Dataset entries:
(** Distinct addresses pass the constructors. *)
Lemma check_builders_ok settlement builders : forall seen,
  Forall (fun a => is_address a = true) builders -> is_address settlement = true ->
  NoDup (map toLower builders) -> (forall a, a ∈ builders -> toLower a ∉ seen /\ toLower a <> toLower settlement) ->
  check_builders settlement builders seen = Ok (list_to_set (rev (map toLower builders)) ∪ seen).
Proof.
  induction builders as [|a builders IH]; intros seen Hv Hs Hn Hseen; cbn [check_builders]; [f_equal; set_solver|].
  apply Forall_cons in Hv as [Ha Hv]. cbn [map] in Hn. apply NoDup_cons in Hn as [Hna Hn].
  destruct (is_address_trimmed a Ha) as [Et Hne]. destruct (is_address_trimmed settlement Hs) as [Ets _].
  destruct (Hseen a ltac:(left)) as [H1 H2]. cbv zeta. unfold address_key, EqualFold. rewrite Et, Ets.
  destruct (string_is_empty (toLower a)) eqn:Ee; [by destruct a|].
  rewrite toLower_idemp. destruct (String.eqb_spec (toLower a) (toLower settlement)) as [|_]; [done|].
  rewrite bool_decide_eq_false_2 by done. rewrite IH; try done.
  - f_equal. cbn [map rev]. rewrite list_to_set_app_L. set_solver.
  - intros b Hb. destruct (Hseen b ltac:(by right)) as [H3 H4]. split; [|done]. intros [E%elem_of_singleton|H]%elem_of_union; [|done].
    apply Hna. rewrite <- E. by apply list_elem_of_fmap_2.
Qed.
Lemma attach_entries_spec status entries bs acc : amounts_are_valid entries ->
  let acc' := List.fold_left (attach_entry status entries) bs acc in
  same_coverage (at_summary acc) (at_summary acc') /\
  dcr_ObservedBuilders (at_summary acc') <= dcr_ObservedBuilders (at_summary acc) + Z.of_nat (length bs) /\
  match mapM (observed_amount entries) bs with
  | Some ds =>
      Forall (fun d => dec_neg d = false) ds /\ at_total acc' = List.fold_left dec_add ds (at_total acc) /\
      dcr_RecordedBuilders (at_summary acc') = dcr_RecordedBuilders (at_summary acc) + Z.of_nat (length bs) /\
      dcr_ObservedBuilders (at_summary acc') = dcr_ObservedBuilders (at_summary acc) + Z.of_nat (length bs)
  | None => dcr_ObservedBuilders (at_summary acc') < dcr_ObservedBuilders (at_summary acc) + Z.of_nat (length bs)
  end.
Proof.
  intros Hv. revert acc. induction bs as [|b bs IH]; intros acc; cbv zeta; cbn [List.fold_left mapM length].
  { cbn. split_and!; try done; lia. }
  destruct (IH (attach_entry status entries acc b)) as (Hc & Hle & Hrest).
  destruct (attach_entry_spec status entries acc b Hv) as [Hc' Hb].
  split. { unfold same_coverage in *. naive_solver congruence. }
  set (acc1 := attach_entry status entries acc b) in *. clearbody acc1.
  destruct (observed_amount entries b) as [d|]; cbn [mbind option_bind].
  - destruct Hb as (Hn & Ht & Hr & Ho). split; [lia|].
    destruct (mapM (observed_amount entries) bs) as [ds|]; cbn [mbind option_bind mret option_ret].
    + destruct Hrest as (Hds & -> & -> & ->). rewrite Ht, Hr, Ho. cbn [List.fold_left]. split_and!; try done; [by constructor|lia|lia].
    + lia.
  - split; [lia|]. destruct (mapM (observed_amount entries) bs) as [ds|]; lia.
Qed.

Lemma dec_sum_value `{!DecimalLaws} ds t :
  (dec_value (List.fold_left dec_add ds t) == dec_value t + foldr Qplus 0 (map dec_value ds))%Q.
Proof.
  revert t. induction ds as [|d ds IH]; intros t; cbn [List.fold_left map foldr]; [ring|]. rewrite IH, dec_value_add. ring.
Qed.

◆ WHAT IS BEING ASKED: Each line above from the one with "destruct (string_is_empty (toLower" up to and including the one with "rewrite bool_decide_eq_false_2 by" must be set down exactly, and no line outside that span may appear.

◆ YOUR SOLUTION:
  destruct (string_is_empty (toLower a)) eqn:Ee; [by destruct a|].
  rewrite toLower_idemp. destruct (String.eqb_spec (toLower a) (toLower settlement)) as [|_]; [done|].
  rewrite bool_decide_eq_false_2 by done. rewrite IH; try done.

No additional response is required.